A faithful copy of the whole listing is required.

> [Source material]:
......
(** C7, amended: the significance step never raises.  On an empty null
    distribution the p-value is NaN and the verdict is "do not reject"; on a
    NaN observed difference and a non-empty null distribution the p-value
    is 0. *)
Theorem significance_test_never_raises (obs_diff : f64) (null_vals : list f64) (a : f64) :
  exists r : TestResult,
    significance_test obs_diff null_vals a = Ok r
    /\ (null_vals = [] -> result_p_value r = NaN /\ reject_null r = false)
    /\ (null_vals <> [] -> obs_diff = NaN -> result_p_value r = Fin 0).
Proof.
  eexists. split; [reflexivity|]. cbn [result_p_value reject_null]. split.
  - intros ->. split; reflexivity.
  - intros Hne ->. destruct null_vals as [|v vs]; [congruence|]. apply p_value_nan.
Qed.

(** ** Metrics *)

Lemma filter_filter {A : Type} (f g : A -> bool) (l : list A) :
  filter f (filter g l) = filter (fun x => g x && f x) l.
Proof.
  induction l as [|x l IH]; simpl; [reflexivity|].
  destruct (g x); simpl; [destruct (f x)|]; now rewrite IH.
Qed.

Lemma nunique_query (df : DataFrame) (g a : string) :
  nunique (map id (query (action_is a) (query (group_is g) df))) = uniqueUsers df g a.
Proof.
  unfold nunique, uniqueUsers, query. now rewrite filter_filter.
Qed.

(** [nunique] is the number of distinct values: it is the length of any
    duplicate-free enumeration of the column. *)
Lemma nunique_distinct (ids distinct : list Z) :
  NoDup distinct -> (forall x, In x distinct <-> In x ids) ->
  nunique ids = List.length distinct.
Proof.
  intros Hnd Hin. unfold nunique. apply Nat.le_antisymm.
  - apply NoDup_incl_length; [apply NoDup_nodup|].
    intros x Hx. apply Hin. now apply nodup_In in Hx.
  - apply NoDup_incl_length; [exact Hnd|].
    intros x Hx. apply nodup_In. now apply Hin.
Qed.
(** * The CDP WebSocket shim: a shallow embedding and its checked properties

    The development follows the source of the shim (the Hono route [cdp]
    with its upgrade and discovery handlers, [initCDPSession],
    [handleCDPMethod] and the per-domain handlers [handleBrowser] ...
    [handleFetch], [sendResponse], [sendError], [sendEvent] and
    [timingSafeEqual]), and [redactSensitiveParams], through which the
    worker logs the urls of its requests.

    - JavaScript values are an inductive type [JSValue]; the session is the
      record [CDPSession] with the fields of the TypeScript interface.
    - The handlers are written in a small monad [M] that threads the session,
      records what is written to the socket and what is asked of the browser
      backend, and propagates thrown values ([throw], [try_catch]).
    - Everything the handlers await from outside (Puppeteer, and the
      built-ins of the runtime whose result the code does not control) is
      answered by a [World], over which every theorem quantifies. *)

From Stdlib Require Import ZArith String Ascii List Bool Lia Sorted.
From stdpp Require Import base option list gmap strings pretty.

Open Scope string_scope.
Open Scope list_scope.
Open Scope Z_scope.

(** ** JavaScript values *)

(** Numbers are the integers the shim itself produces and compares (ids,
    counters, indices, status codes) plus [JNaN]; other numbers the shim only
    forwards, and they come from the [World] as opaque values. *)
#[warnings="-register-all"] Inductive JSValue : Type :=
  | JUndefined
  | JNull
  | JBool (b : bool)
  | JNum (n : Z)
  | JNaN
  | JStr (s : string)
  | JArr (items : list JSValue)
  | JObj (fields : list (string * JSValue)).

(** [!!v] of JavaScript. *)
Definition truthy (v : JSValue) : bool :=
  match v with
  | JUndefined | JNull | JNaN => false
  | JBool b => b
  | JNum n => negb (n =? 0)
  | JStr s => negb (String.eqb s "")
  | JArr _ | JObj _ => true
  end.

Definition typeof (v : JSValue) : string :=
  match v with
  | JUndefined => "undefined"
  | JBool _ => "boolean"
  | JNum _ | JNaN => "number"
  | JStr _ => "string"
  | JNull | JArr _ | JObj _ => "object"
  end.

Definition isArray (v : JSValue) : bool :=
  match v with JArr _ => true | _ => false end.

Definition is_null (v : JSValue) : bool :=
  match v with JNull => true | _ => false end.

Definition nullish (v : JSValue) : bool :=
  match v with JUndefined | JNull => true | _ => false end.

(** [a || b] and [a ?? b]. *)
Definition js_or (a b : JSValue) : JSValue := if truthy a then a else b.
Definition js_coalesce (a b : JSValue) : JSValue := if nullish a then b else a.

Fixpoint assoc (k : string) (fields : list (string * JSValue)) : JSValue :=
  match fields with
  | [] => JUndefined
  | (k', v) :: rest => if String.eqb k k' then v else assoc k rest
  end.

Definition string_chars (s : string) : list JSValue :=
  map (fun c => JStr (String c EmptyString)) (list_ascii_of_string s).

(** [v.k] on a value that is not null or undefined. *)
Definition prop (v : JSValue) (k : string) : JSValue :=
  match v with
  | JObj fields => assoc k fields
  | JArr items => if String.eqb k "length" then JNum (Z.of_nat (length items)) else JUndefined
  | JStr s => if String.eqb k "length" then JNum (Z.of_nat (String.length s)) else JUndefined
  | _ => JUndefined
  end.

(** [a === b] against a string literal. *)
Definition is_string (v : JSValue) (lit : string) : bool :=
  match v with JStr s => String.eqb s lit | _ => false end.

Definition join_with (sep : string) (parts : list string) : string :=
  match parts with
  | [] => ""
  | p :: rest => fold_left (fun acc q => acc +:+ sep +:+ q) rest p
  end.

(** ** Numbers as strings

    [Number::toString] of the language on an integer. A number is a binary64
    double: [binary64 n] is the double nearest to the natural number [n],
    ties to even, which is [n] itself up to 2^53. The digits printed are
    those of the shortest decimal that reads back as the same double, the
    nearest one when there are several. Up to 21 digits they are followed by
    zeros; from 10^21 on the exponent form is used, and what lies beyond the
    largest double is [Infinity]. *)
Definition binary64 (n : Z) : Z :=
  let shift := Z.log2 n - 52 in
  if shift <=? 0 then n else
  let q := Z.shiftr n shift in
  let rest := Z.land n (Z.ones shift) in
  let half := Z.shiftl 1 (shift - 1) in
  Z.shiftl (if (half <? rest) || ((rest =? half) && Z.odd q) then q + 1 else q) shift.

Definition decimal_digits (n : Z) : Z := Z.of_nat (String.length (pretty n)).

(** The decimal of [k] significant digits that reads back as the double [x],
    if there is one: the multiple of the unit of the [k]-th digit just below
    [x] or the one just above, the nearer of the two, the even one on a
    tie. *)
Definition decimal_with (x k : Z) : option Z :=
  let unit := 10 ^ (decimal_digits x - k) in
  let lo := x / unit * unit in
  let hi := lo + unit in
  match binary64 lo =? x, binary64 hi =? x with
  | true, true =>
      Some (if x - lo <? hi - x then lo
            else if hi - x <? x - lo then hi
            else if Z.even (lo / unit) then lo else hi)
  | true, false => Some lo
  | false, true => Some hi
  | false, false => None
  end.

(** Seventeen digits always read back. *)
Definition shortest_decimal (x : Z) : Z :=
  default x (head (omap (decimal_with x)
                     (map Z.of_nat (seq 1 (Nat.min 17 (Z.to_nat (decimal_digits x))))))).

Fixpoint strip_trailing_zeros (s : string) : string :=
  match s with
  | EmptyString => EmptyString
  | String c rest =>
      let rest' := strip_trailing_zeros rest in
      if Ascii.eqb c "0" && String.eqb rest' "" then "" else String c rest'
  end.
......
> [Output below]:
(** C7, amended: the significance step never raises.  On an empty null
    distribution the p-value is NaN and the verdict is "do not reject"; on a
    NaN observed difference and a non-empty null distribution the p-value
    is 0. *)
Theorem significance_test_never_raises (obs_diff : f64) (null_vals : list f64) (a : f64) :
  exists r : TestResult,
    significance_test obs_diff null_vals a = Ok r
    /\ (null_vals = [] -> result_p_value r = NaN /\ reject_null r = false)
    /\ (null_vals <> [] -> obs_diff = NaN -> result_p_value r = Fin 0).
Proof.
  eexists. split; [reflexivity|]. cbn [result_p_value reject_null]. split.
  - intros ->. split; reflexivity.
  - intros Hne ->. destruct null_vals as [|v vs]; [congruence|]. apply p_value_nan.
Qed.

(** ** Metrics *)

Lemma filter_filter {A : Type} (f g : A -> bool) (l : list A) :
  filter f (filter g l) = filter (fun x => g x && f x) l.
Proof.
  induction l as [|x l IH]; simpl; [reflexivity|].
  destruct (g x); simpl; [destruct (f x)|]; now rewrite IH.
Qed.

Lemma nunique_query (df : DataFrame) (g a : string) :
  nunique (map id (query (action_is a) (query (group_is g) df))) = uniqueUsers df g a.
Proof.
  unfold nunique, uniqueUsers, query. now rewrite filter_filter.
Qed.

(** [nunique] is the number of distinct values: it is the length of any
    duplicate-free enumeration of the column. *)
Lemma nunique_distinct (ids distinct : list Z) :
  NoDup distinct -> (forall x, In x distinct <-> In x ids) ->
  nunique ids = List.length distinct.
Proof.
  intros Hnd Hin. unfold nunique. apply Nat.le_antisymm.
  - apply NoDup_incl_length; [apply NoDup_nodup|].
    intros x Hx. apply Hin. now apply nodup_In in Hx.
  - apply NoDup_incl_length; [exact Hnd|].
    intros x Hx. apply nodup_In. now apply Hin.
Qed.
(** * The CDP WebSocket shim: a shallow embedding and its checked properties

    The development follows the source of the shim (the Hono route [cdp]
    with its upgrade and discovery handlers, [initCDPSession],
    [handleCDPMethod] and the per-domain handlers [handleBrowser] ...
    [handleFetch], [sendResponse], [sendError], [sendEvent] and
    [timingSafeEqual]), and [redactSensitiveParams], through which the
    worker logs the urls of its requests.

    - JavaScript values are an inductive type [JSValue]; the session is the
      record [CDPSession] with the fields of the TypeScript interface.
    - The handlers are written in a small monad [M] that threads the session,
      records what is written to the socket and what is asked of the browser
      backend, and propagates thrown values ([throw], [try_catch]).
    - Everything the handlers await from outside (Puppeteer, and the
      built-ins of the runtime whose result the code does not control) is
      answered by a [World], over which every theorem quantifies. *)

From Stdlib Require Import ZArith String Ascii List Bool Lia Sorted.
From stdpp Require Import base option list gmap strings pretty.

Open Scope string_scope.
Open Scope list_scope.
Open Scope Z_scope.

(** ** JavaScript values *)

(** Numbers are the integers the shim itself produces and compares (ids,
    counters, indices, status codes) plus [JNaN]; other numbers the shim only
    forwards, and they come from the [World] as opaque values. *)
#[warnings="-register-all"] Inductive JSValue : Type :=
  | JUndefined
  | JNull
  | JBool (b : bool)
  | JNum (n : Z)
  | JNaN
  | JStr (s : string)
  | JArr (items : list JSValue)
  | JObj (fields : list (string * JSValue)).

(** [!!v] of JavaScript. *)
Definition truthy (v : JSValue) : bool :=
  match v with
  | JUndefined | JNull | JNaN => false
  | JBool b => b
  | JNum n => negb (n =? 0)
  | JStr s => negb (String.eqb s "")
  | JArr _ | JObj _ => true
  end.

Definition typeof (v : JSValue) : string :=
  match v with
  | JUndefined => "undefined"
  | JBool _ => "boolean"
  | JNum _ | JNaN => "number"
  | JStr _ => "string"
  | JNull | JArr _ | JObj _ => "object"
  end.

Definition isArray (v : JSValue) : bool :=
  match v with JArr _ => true | _ => false end.

Definition is_null (v : JSValue) : bool :=
  match v with JNull => true | _ => false end.

Definition nullish (v : JSValue) : bool :=
  match v with JUndefined | JNull => true | _ => false end.

(** [a || b] and [a ?? b]. *)
Definition js_or (a b : JSValue) : JSValue := if truthy a then a else b.
Definition js_coalesce (a b : JSValue) : JSValue := if nullish a then b else a.

Fixpoint assoc (k : string) (fields : list (string * JSValue)) : JSValue :=
  match fields with
  | [] => JUndefined
  | (k', v) :: rest => if String.eqb k k' then v else assoc k rest
  end.

Definition string_chars (s : string) : list JSValue :=
  map (fun c => JStr (String c EmptyString)) (list_ascii_of_string s).

(** [v.k] on a value that is not null or undefined. *)
Definition prop (v : JSValue) (k : string) : JSValue :=
  match v with
  | JObj fields => assoc k fields
  | JArr items => if String.eqb k "length" then JNum (Z.of_nat (length items)) else JUndefined
  | JStr s => if String.eqb k "length" then JNum (Z.of_nat (String.length s)) else JUndefined
  | _ => JUndefined
  end.

(** [a === b] against a string literal. *)
Definition is_string (v : JSValue) (lit : string) : bool :=
  match v with JStr s => String.eqb s lit | _ => false end.

Definition join_with (sep : string) (parts : list string) : string :=
  match parts with
  | [] => ""
  | p :: rest => fold_left (fun acc q => acc +:+ sep +:+ q) rest p
  end.

(** ** Numbers as strings

    [Number::toString] of the language on an integer. A number is a binary64
    double: [binary64 n] is the double nearest to the natural number [n],
    ties to even, which is [n] itself up to 2^53. The digits printed are
    those of the shortest decimal that reads back as the same double, the
    nearest one when there are several. Up to 21 digits they are followed by
    zeros; from 10^21 on the exponent form is used, and what lies beyond the
    largest double is [Infinity]. *)
Definition binary64 (n : Z) : Z :=
  let shift := Z.log2 n - 52 in
  if shift <=? 0 then n else
  let q := Z.shiftr n shift in
  let rest := Z.land n (Z.ones shift) in
  let half := Z.shiftl 1 (shift - 1) in
  Z.shiftl (if (half <? rest) || ((rest =? half) && Z.odd q) then q + 1 else q) shift.

Definition decimal_digits (n : Z) : Z := Z.of_nat (String.length (pretty n)).

(** The decimal of [k] significant digits that reads back as the double [x],
    if there is one: the multiple of the unit of the [k]-th digit just below
    [x] or the one just above, the nearer of the two, the even one on a
    tie. *)
Definition decimal_with (x k : Z) : option Z :=
  let unit := 10 ^ (decimal_digits x - k) in
  let lo := x / unit * unit in
  let hi := lo + unit in
  match binary64 lo =? x, binary64 hi =? x with
  | true, true =>
      Some (if x - lo <? hi - x then lo
            else if hi - x <? x - lo then hi
            else if Z.even (lo / unit) then lo else hi)
  | true, false => Some lo
  | false, true => Some hi
  | false, false => None
  end.

(** Seventeen digits always read back. *)
Definition shortest_decimal (x : Z) : Z :=
  default x (head (omap (decimal_with x)
                     (map Z.of_nat (seq 1 (Nat.min 17 (Z.to_nat (decimal_digits x))))))).

Fixpoint strip_trailing_zeros (s : string) : string :=
  match s with
  | EmptyString => EmptyString
  | String c rest =>
      let rest' := strip_trailing_zeros rest in
      if Ascii.eqb c "0" && String.eqb rest' "" then "" else String c rest'
  end.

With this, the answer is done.